Juha Nieminen <nos...@thanks.invalid> wrote:
> There is a way to resolve the amount of elements in an array, and it's
> by doing the trick of
>
> unsigned amount = sizeof(entrantTypes) / sizeof(entrantTypes[0]);

I see this often as a macro:
#define ARRAY_SIZE(a) sizeof((a))/sizeof((a[0]))

This has two major disadvantages:
1. The argument a is evaluated twice
2. It's not typesafe:
If a is not an array, but still has an operator [] defined, it gives the
wrong result.
Since arrays are often represented as pointer to the first element, this
can lead to subtle bugs.

Better is the following implementation (already mentioned by someone else
in this thread):

template <typename T, size_t n>

size_t array_size(T(&array)[n])
{
return n;
}

Tobi

[Ike Naar]

On 2013-06-20, Tobias M?ller <tro...@bluewin.ch> wrote:
> Juha Nieminen <nos...@thanks.invalid> wrote:
>> There is a way to resolve the amount of elements in an array, and it's
>> by doing the trick of
>>
>> unsigned amount = sizeof(entrantTypes) / sizeof(entrantTypes[0]);
>
> I see this often as a macro:
> #define ARRAY_SIZE(a) sizeof((a))/sizeof((a[0]))
>
> This has two major disadvantages:
> 1. The argument a is evaluated twice

Is it?
I thought the operand of sizeof is not evaluated.

[guozhuc]

在 2013年6月21日星期五UTC+8上午4时56分20秒，Ike Naar写道：

I am also doubt, since sizeof is an compile-time operator, it may read the relative information of the operand but not evaluate it in my opinion, can someone explain ?

[Ian Collins]

It isn't.

--
Ian Collins

[Ian Collins]

Ah, good point!

--
Ian Collins

[James Kanze]

Good programming practice would suggest int; it's better to
avoid the unsigned types except in special cases, and int is the
default type for integral values, unless there is a very strong
reason to do otherwise.

In some cases, the motivation for using something else is that
the results might not fit on an int. In this case, however...
The only time you'd be doing something like this is because
you've let the compiler count the initializers. And I defy you
to write a program with more than INT_MAX initializers:-). (It
could happen in machine generated code, of course, but if you're
not cross compiling, it probably won't compile, due to lack of
resources. And if it's machine generated code, there's no
problem generating a variable with the size at the same time.)

--
James

[James Kanze]

On Thursday, 20 June 2013 16:03:05 UTC+1, Martin Shobe wrote:
> On 6/20/2013 8:35 AM, James Kanze wrote:
> > On Thursday, 20 June 2013 00:38:11 UTC+1, Ian Collins wrote:
> >> Mike Copeland wrote:

> >>> Is there a way to reference the number of elements (currently 4, of
> >>> course) in the declared array below? I wish to iterate through the
> >>> values in this array, but if I add to or delete values I want to
> >>> maintain my processing without changing other code.

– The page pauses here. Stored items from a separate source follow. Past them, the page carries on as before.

(** C5: when the request has no [Sec-WebSocket-Key] header, or its
    [Upgrade] header does not name the WebSocket protocol, the validator
    raises, [handshake] fails with it, and nothing is written to the
    transport: not by the handshake and not by the rest of the task. *)
Theorem bad_request_writes_nothing ws c uri hs rest :
  read_request (stream c) = (Returned (uri, hs), rest) ->
  headers_lookup hs "Sec-WebSocket-Key" = None
  \/ lower (headers_get hs "Upgrade" "") <> "websocket" ->
  (exists msg,
      check hs = Raised (InvalidHandshake msg)
      /\ result (run_handshake c) = Raised (InvalidHandshake msg))
  /\ writes (events (run_handshake c)) = []
  /\ writes (events (run_handler ws c)) = []
  /\ written (transport (final (run_handler ws c))) = written (transport c).
Proof.
  intros Hread Hbad.
  assert (Hrej : exists msg, check hs = Raised (InvalidHandshake msg)).
  { apply check_request_rejects. destruct Hbad as [Hkey | Hup]; [left | right].
    - apply headers_get_absent, Hkey.
    - exact Hup. }
  destruct Hrej as [msg Hcheck].
  assert (Hrun : run_handshake c
                 = (Raised (InvalidHandshake msg), with_stream c rest,
                    [ReadRequest])).
  { rewrite handshake_run, Hread, Hcheck. reflexivity. }
  split; [exists msg; rewrite Hrun; auto |].
  split; [rewrite Hrun; reflexivity |].
  destruct ws as [h |].
  - rewrite handler_run, handler_body_run, Hrun. cbn. auto.
  - rewrite handler_no_handler. cbn. auto.
Qed.

(** C10: when the handshake fails at the request (it cannot be read or
    parsed, or the validator rejects it), no operation of the task sets
    [state] or resolves the [opening_handshake] future: on a connection in
    state ['CONNECTING'] whose future is pending, the state is still
    ['CONNECTING'] and the future still pending when the handshake has
    failed and when the task has ended. *)
Theorem failed_handshake_never_opens h c e :
  malformed_request read_request c e
  \/ invalid_handshake read_request require_version c e ->
  state c = "CONNECTING" ->
  opening_handshake c = None ->
  (exists exc, result (run_handshake c) = Raised exc)
  /\ existsb opens (events (run_handshake c)) = false
  /\ state (final (run_handshake c)) = "CONNECTING"
  /\ opening_handshake (final (run_handshake c)) = None
  /\ existsb opens (events (run_handler (Some h) c)) = false
  /\ state (final (run_handler (Some h) c)) = "CONNECTING"
  /\ opening_handshake (final (run_handler (Some h) c)) = None.
Proof.
  intros Hfail Hstate Hfut.
  assert (Hrun : exists exc rest,
             run_handshake c = (Raised exc, with_stream c rest, [ReadRequest])).
  { rewrite handshake_run.
    destruct Hfail as [[rest Hread] | (uri & hs & rest & Hread & Hcheck)];
      rewrite Hread; [| rewrite Hcheck]; eauto. }
  destruct Hrun as (exc & rest & Hrun).
  rewrite handler_run, handler_body_run, Hrun.
  split; [exists exc; reflexivity |].
  destruct (is_Exception exc); cbn; repeat split; assumption.
Qed.

(** ** The task of a connection *)

(** C6: when the handshake fails on a malformed request or an invalid
    handshake, the exception is caught inside the task: the task has read
    the request, logs a warning with the exception, closes the transport
    and returns; nothing is raised out of it. *)
Theorem handshake_failure_contained h c e :
  (malformed_request read_request c e /\ is_Exception e = true)
  \/ invalid_handshake read_request require_version c e ->
  exists exc c1,
    run_handshake c = (Raised exc, c1, [ReadRequest])
    /\ (exc = InvalidHandshakeFrom "Malformed HTTP message" e
        \/ exists msg, exc = InvalidHandshake msg)
    /\ run_handler (Some h) c
       = (Returned tt, closed_once c1,
          [ReadRequest; warning exc; TransportClose])
    /\ close_calls (transport (final (run_handler (Some h) c)))
       = S (close_calls (transport c)).
Proof.
  intros [[[rest Hread] Hexc] | (uri & hs & rest & Hread & Hcheck)].
  - exists (InvalidHandshakeFrom "Malformed HTTP message" e),
      (with_stream c rest).
    assert (Hrun : run_handshake c
                   = (Raised (InvalidHandshakeFrom "Malformed HTTP message" e),
                      with_stream c rest, [ReadRequest])).
    { rewrite handshake_run, Hread, Hexc. reflexivity. }
    rewrite handler_run, handler_body_run, Hrun. cbn. auto.
  - destruct (check_request_raises_InvalidHandshake _ _ _ Hcheck) as [msg ->].
    exists (InvalidHandshake msg), (with_stream c rest).
    assert (Hrun : run_handshake c
                   = (Raised (InvalidHandshake msg), with_stream c rest,
                      [ReadRequest])).
    { rewrite handshake_run, Hread, Hcheck. reflexivity. }
    rewrite handler_run, handler_body_run, Hrun. cbn. eauto 6.
Qed.

(** C3, as the code has it: when the handshake completed and the user
    handler raises an exception, the task does not attempt the closing
    handshake ([close] is never called): it logs a warning with the
    exception, closes the transport and returns, raising nothing. *)
Theorem handler_failure_skips_closing h c uri c1 evs e c2 :
  run_handshake c = (Returned uri, c1, evs) ->
  h uri c1 = (Raised e, c2) ->
  is_Exception e = true ->
  run_handler (Some h) c
  = (Returned tt, closed_once c2,
     evs ++ [CallHandler uri; warning e; TransportClose])
  /\ existsb is_call_close (events (run_handler (Some h) c)) = false.
Proof.
  intros Hrun Hh He.
  assert (Heq : run_handler (Some h) c
                = (Returned tt, closed_once c2,
                   evs ++ [CallHandler uri; warning e; TransportClose])).
  { rewrite handler_run, handler_body_run, Hrun, Hh, He.
    rewrite <- app_assoc. reflexivity. }
  split; [exact Heq |].
  rewrite Heq.
  destruct (handshake_returned _ _ _ _ Hrun)
    as (hs & key & rest & _ & _ & _ & _ & ->).
  reflexivity.
Qed.

Lemma torn_down_after_warning c1 t1 e :
  transport_close_count t1 = 0 ->
  torn_down (Returned tt, c1, t1 ++ [warning e; TransportClose]).
Proof.
  intros Hcount. unfold torn_down. cbn [events result fst snd].
  split; [rewrite transport_close_count_app, Hcount; reflexivity |].
  split; [| reflexivity].
  exists (t1 ++ [warning e]). rewrite <- app_assoc. reflexivity.
Qed.

Lemma left_open_intro r c1 t1 extra :
  transport_close_count t1 = 0 ->
  transport_close_count extra = 0 ->
  left_open (r, c1, t1 ++ extra) r.
Proof.
  intros Hcount Hextra. unfold left_open. cbn [events result fst snd].
  rewrite transport_close_count_app, Hcount, Hextra. auto.
Qed.

(** The handshake never closes the transport. *)
Lemma handshake_keeps_close_calls c :
  close_calls (transport (final (run_handshake c)))
  = close_calls (transport c).
Proof.
  rewrite handshake_run.
  destruct (read_request (stream c)) as [[[uri hs] | e0] rest];
    [| reflexivity].
  destruct (check hs); [| reflexivity].
  destruct (opening_handshake c); reflexivity.
Qed.

(** C1, as the code has it.  The task's own calls: on every path that an
    instance of [Exception] ends (no handler configured, handshake failure,
    handler failure, closing failure) the task calls [transport.close()]
    exactly once, as its last operation, and returns; when the handshake,
    the handler and the closing handshake all succeed it adds no call of its
    own; what is not an instance of [Exception] passes through it without a
    call.  The transport: when the user handler leaves the transport alone
    and the closing handshake releases it when it completes, the transport
    has been closed exactly once whenever the task returns, on the success
    path as on the failure paths, and has not been closed when the task
    lets through what is not an instance of [Exception]. *)
Theorem handler_teardown ws c :
  match path_of ws c with
  | NoHandler => torn_down (run_handler ws c)
  | HandshakeFailure e | HandlerFailure e | ClosingFailure e =>
      if is_Exception e
      then torn_down (run_handler ws c)
      else left_open (run_handler ws c) (Raised e)
  | Completed => left_open (run_handler ws c) (Returned tt)
  end
  /\ ((forall h, ws = Some h -> handler_keeps_transport h) ->
      close_releases_transport close ->
      match result (run_handler ws c) with
      | Returned _ =>
          close_calls (transport (final (run_handler ws c)))
          = S (close_calls (transport c))
      | Raised e =>
          is_Exception e = false
          /\ close_calls (transport (final (run_handler ws c)))
             = close_calls (transport c)
      end).
Proof.
  split.
  - destruct ws as [h |]; cbn [exit_path_of].
    + rewrite handler_run, handler_body_run.
      pose proof (handshake_closes_nothing c) as Hcount.
      destruct (run_handshake c) as [[[uri | e] c1] t1];
        cbn [events snd] in Hcount.
      * destruct (h uri c1) as [[[] | e] c2].
        -- destruct (close c2) as [[[] | e] c3].
           ++ apply left_open_intro; auto.
           ++ destruct (is_Exception e).
              ** apply torn_down_after_warning.
                 rewrite transport_close_count_app, Hcount. reflexivity.
              ** apply left_open_intro; auto.
        -- destruct (is_Exception e).
           ++ apply torn_down_after_warning.
              rewrite transport_close_count_app, Hcount. reflexivity.
           ++ apply left_open_intro; auto.
      * destruct (is_Exception e).
        -- apply torn_down_after_warning, Hcount.
        -- rewrite <- (app_nil_r t1). apply left_open_intro; auto.
    + rewrite handler_no_handler.
      apply (torn_down_after_warning _ [] _). reflexivity.
  - intros Hkeeps Hreleases.
    destruct ws as [h |]; [| rewrite handler_no_handler; reflexivity].
    specialize (Hkeeps h eq_refl).
    rewrite handler_run, handler_body_run.
    pose proof (handshake_keeps_close_calls c) as Hshake.
    destruct (run_handshake c) as [[[uri | e] c1] t1];
      cbn [final fst snd] in Hshake.
    + pose proof (Hkeeps uri c1) as Hh.
      destruct (h uri c1) as [[[] | e] c2]; cbn [fst snd] in Hh.
      * pose proof (Hreleases c2) as Hc.
        destruct (close c2) as [[[] | e] c3]; cbn [fst snd] in Hc.
        -- cbn. congruence.
        -- destruct (is_Exception e) eqn:He; cbn; [| split; [exact He |]];
             congruence.
      * destruct (is_Exception e) eqn:He; cbn; [| split; [exact He |]];
          congruence.
    + destruct (is_Exception e) eqn:He; cbn; [| split; [exact He |]];
        congruence.
Qed.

> >>> std::string entrantTypes[] = {"a - Age Group", "e - Elite/Pro",
> >>> "t - Team", "m - Military"};

> >> Use a container (such as std::array or std::vector) rather than a naked
> >> array.

> > Which begs the question. Usually, in my code, this will be
> > a `char const* const entrantTypes[] = ...`, to ensure static
> > initialization (and avoid order of initialization issues).
> > Using a container wouldn't work.

> std::array is aggregate initialized, so, as far as initialization is
> concerned, it will work wherever the c-style array would.

Really? You'll notice that I didn't provide the dimension;
I let the compiler count the initializers, and figure it out
itself. std::array doesn't do that.

--
James

[James Kanze]

I don't think that's aggregate initialization---std::vector
isn't an aggregate (std::array is).

In the context of the discussion, of course, the "aggregate
initialization" is because it is one of the requirements that an
initialization be purely static. (std::array meets all of those
requirements.) In particular, given:

std::array<char const*, 4> const entrantTypes =

{
"a - Age Group",
"e - Elite/Pro",
"t - Team",

"m - Military",
};

at namespace scope, I am guaranteed that it can be accessed from
any static constructor in any translation unit, without worrying
about order of initializer concerns. Using std::vector, or
std::array<std::string>, removes this guarantee.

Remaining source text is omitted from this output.